In Norway, on April 20th, restrictions were lifted “little by little” by opening kindergartens before moving on to higher grades “before summer.”
However, citizens are will required to work from home and the ban on sports and festivals remained in place until at least June 15th.
As of April 24th, Norway sits at 7,401 total cases, 194 fatalities, and 7,175 active cases.
Spain is the hardest-hit country in Europe by COVID-19, while the lockdown is expected to stay in place until at least May 3rd, the government began easing its restrictions on residents on April 13th by allowing some non-essential workers to return to their jobs.
On April 20th, Prime Minister Pedro Sanchez said that he would allow children to go outside since the lockdown began.
As of April 24th, it has 219,764 total cases, 22,524 fatalities, and 104,885 active cases.
Switzerland, announced a three-stage lifting of the lockdown starting on April 27th.
The first phase will include reopening some non-essential businesses such as hairdressers, physiotherapists, medical and dental offices, while grocery stores and supermarkets also will be able to sell non-essential products again.
Wearing masks outside will be mandatory.
The second phase of the plan, which is set to begin on May 11th, will see schools for children of compulsory school age reopen. All stores and markets will also reopen on that date.
The final phase, set for June 8th, will see the reopening of upper secondary schools, universities as well as the possible lift of restrictions on entertainment and cultural events.
As of April 24th, it has 28,677 total cases, 1,551 fatalities and 6,526 active cases.
Sweden, still has no COVID-19 lockdown, and it appears to be dealing with the situation fine. Most recently, on April 21st, Anders Tegnell, an epidemiologist at Sweden’s Public Health Agency said that closing of borders was “absurd” in his view.
His philosophy is the following:
“This is not a disease that can be stopped or eradicated, at least until a working vaccine is produced. We have to find long-term solutions that keeps the distribution of infections at a decent level. What every country is trying to do is to keep people apart, using the measures we have and the traditions we have to implement those measures.
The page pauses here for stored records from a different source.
(** The event loop up to time [limit]: fire the due timers in order, then
    let the clock reach [limit].  [None]: [fuel] was too small. *)
Fixpoint run (fuel : nat) (limit : Z) (w : World) : option World :=
  match fuel with
  | O => None
  | S fuel' =>
      match EventLoop.next limit (loop w) with
      | Some (x, l) => run fuel' limit (fire (EventLoop.cb x) (set_loop l w))
      | None => Some (set_loop (EventLoop.advance limit (loop w)) w)
      end
  end.

(** Edges [(time, channel, level)] in order of arrival: the timers due by
    the time of an edge fire before it is handled. *)
Fixpoint edges (fuel : nat) (es : list (Z * JS.value * bool)) (w : World)
  : option World :=
  match es with
  | [] => Some w
  | (time, channel, value) :: es' =>
      match run fuel time w with
      | Some w' => edges fuel es' (gpio_change channel value w')
      | None => None
      end
  end.

Section Runtime.
Variable text_to_number : JS.value -> float.

(** [constructor(identifier, configuration)].  The value returned by
    [ValidateConfiguration] is dropped, so every path ends normally. *)
Definition constructor (identifier : JS.value) (configuration : JS.object)
  : completion t :=
  let has := JS.hasOwnProperty configuration in
  let get := JS.get configuration in
  let _dropped := ValidateConfiguration configuration in
  Normal
    (mk (SensorBase.constructor identifier)
        (JS.mul text_to_number
           (if has "debounce_time" then get "debounce_time"
            else JS.Num _DEFAULT_PROX_SWITCH_DEBOUNCE)
           (JS.Num 1000.0%float))
        (if has "mode"
         then (if JS.truthy (get "mode") then NORMALLY_CLOSED else NORMALLY_OPEN)
         else _DEFAULT_PROX_SWITCH_MODE)
        (get "detect_in")
        None None).

End Runtime.

(** A sensor that has just been constructed, in an idle event loop at
    time [time]. *)
Definition fresh (time : Z) (s : t) : World :=
  mkWorld (EventLoop.mk time 0 []) s false [].

End ProximitySwitchSensor.

(* ===================================================================== *)
(** ** doorCntrl.js *)
(* ===================================================================== *)

Module DoorController.

Inductive DOOR_STATE : Type := UNKNOWN | OPEN | OPENING | CLOSING | CLOSED.

Definition DOOR_STATE_eqb (a b : DOOR_STATE) : bool :=
  match a, b with
  | UNKNOWN, UNKNOWN | OPEN, OPEN | OPENING, OPENING
  | CLOSING, CLOSING | CLOSED, CLOSED => true
  | _, _ => false
  end.

Definition _DOOR_CNTRL_SWITCH_DEBOUNCE : float := 500%float.
Definition _DOOR_CTRL_REQ_TIME : float := 100%float.
Definition _DOOR_ACTIVATION_TIMEOUT : float := 30000%float.
Definition _DOOR_TOTAL_IDENTIFICATION_TIMEOUT : float := 5000%float.
Definition _DOOR_IDENTIFICATION_TOGGLE_TIMEOUT : float := 100%float.

(** A detection sensor of either class; the door uses what [SensorBase]
    offers. *)
Inductive Sensor : Type :=
| Sonar (s : SonarSensor.t)
| Prox (p : ProximitySwitchSensor.t).

Definition sensor_base (x : Sensor) : SensorBase.t :=
  match x with
  | Sonar s => SonarSensor.base s
  | Prox p => ProximitySwitchSensor.base p
  end.

Definition sensor_set_base (b : SensorBase.t) (x : Sensor) : Sensor :=
  match x with
  | Sonar s => Sonar (SonarSensor.set_base b s)
  | Prox p => Prox (ProximitySwitchSensor.set_base b p)
  end.

(** [sensor.Result] *)
Definition sensor_Result (x : Sensor) : SensorBase.SENSOR_RESULT :=
  SensorBase.Result (sensor_base x).

(** [sensor.Terminate()], as far as the sensor object goes (the timers a
    sensor owns are in the sensor's own event-loop model). *)
Definition sensor_Terminate (x : Sensor) : Sensor :=
  match x with
  | Sonar s => Sonar (SonarSensor.Terminate s)
  | Prox p =>
      Prox (ProximitySwitchSensor.set_base
              (SensorBase.set_initialized false (ProximitySwitchSensor.base p)) p)
  end.

Record Door : Type := mkDoor {
  _name : JS.value;
  _gpioChanStateIndicator : JS.value;
  _gpioChanCtrlRequest : JS.value;
  _gpioManualCtrlRequest : JS.value;
  _openSensor : Sensor;
  _closedSensor : Sensor;
  _currentDoorState : DOOR_STATE;
  _targetDoorState : DOOR_STATE;
  _doorLocked : JS.value;
  _debounceTimerIdDoorCntrl : option nat;
  _doorActivationWatchdogId : option nat;
  _initialized : bool
}.

Definition DoorState (d : Door) : DOOR_STATE := _currentDoorState d.

Definition DoorOpen (d : Door) : bool := DOOR_STATE_eqb OPEN (DoorState d).

Definition DoorClosed (d : Door) : bool := DOOR_STATE_eqb CLOSED (DoorState d).

Definition DoorLocked (d : Door) : JS.value := _doorLocked d.

Definition Initialized (d : Door) : bool := _initialized d.

Definition set_currentDoorState (x : DOOR_STATE) (d : Door) : Door :=
  mkDoor (_name d) (_gpioChanStateIndicator d) (_gpioChanCtrlRequest d)
    (_gpioManualCtrlRequest d) (_openSensor d) (_closedSensor d)
    x (_targetDoorState d) (_doorLocked d)
    (_debounceTimerIdDoorCntrl d) (_doorActivationWatchdogId d) (_initialized d).

Definition set_doorLocked (x : JS.value) (d : Door) : Door :=
  mkDoor (_name d) (_gpioChanStateIndicator d) (_gpioChanCtrlRequest d)
    (_gpioManualCtrlRequest d) (_openSensor d) (_closedSensor d)
    (_currentDoorState d) (_targetDoorState d) x
    (_debounceTimerIdDoorCntrl d) (_doorActivationWatchdogId d) (_initialized d).

Definition set_debounceTimerIdDoorCntrl (x : option nat) (d : Door) : Door :=
  mkDoor (_name d) (_gpioChanStateIndicator d) (_gpioChanCtrlRequest d)
    (_gpioManualCtrlRequest d) (_openSensor d) (_closedSensor d)
    (_currentDoorState d) (_targetDoorState d) (_doorLocked d)
    x (_doorActivationWatchdogId d) (_initialized d).

Definition set_doorActivationWatchdogId (x : option nat) (d : Door) : Door :=
  mkDoor (_name d) (_gpioChanStateIndicator d) (_gpioChanCtrlRequest d)
    (_gpioManualCtrlRequest d) (_openSensor d) (_closedSensor d)
    (_currentDoorState d) (_targetDoorState d) (_doorLocked d)
    (_debounceTimerIdDoorCntrl d) x (_initialized d).

Definition set_initialized (x : bool) (d : Door) : Door :=
  mkDoor (_name d) (_gpioChanStateIndicator d) (_gpioChanCtrlRequest d)
    (_gpioManualCtrlRequest d) (_openSensor d) (_closedSensor d)
    (_currentDoorState d) (_targetDoorState d) (_doorLocked d)
    (_debounceTimerIdDoorCntrl d) (_doorActivationWatchdogId d) x.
And that’s why we ended up doing slightly different things.”
As a result, Swedish citizens weren’t prohibited or required to do anything, everything was based on voluntarism.
As of April 24th, it sits at 16,755 total cases, 2,021 deaths and 14,184 active cases.
Finland, on March 16th, the Finnish Government, jointly with the President of Finland, declared a state of emergency due to COVID-19.
- All schools will be closed, not including early education.
- Most government-run public facilities (theatres, libraries, museums etc.) will be shut down.
- Critical personnel will be exempted from the Working Hours Act and Annual Holidays Act, both in the private and public sector.
- At most 10 people can participate in a public meeting, and people over the age of 70 should avoid human contact if possible.
- Outsiders are forbidden from entering healthcare facilities and hospitals, excluding relatives of critically ill people and children.
- The capacity of social and healthcare will be increased in the private and public sector, while less critical activity will be decreased.
- Preparations for the shutdown of borders will start, and citizens or permanent residents returning to Finland will be placed under a 2-week quarantine.
As of April 22nd, Finland said that it planned to lift the lockdown with a hybrid strategy.
Many of Finland’s countrywide restrictions will remain in place until May. Schools and public libraries are set to reopen on May 13. Restaurants are to remain shuttered until late in the month, while large gatherings of more than 500 people are prohibited until the end of July.
As of April 24th, Finland sits at 4,395 total cases, 172 fatalities, and 2,223 active cases.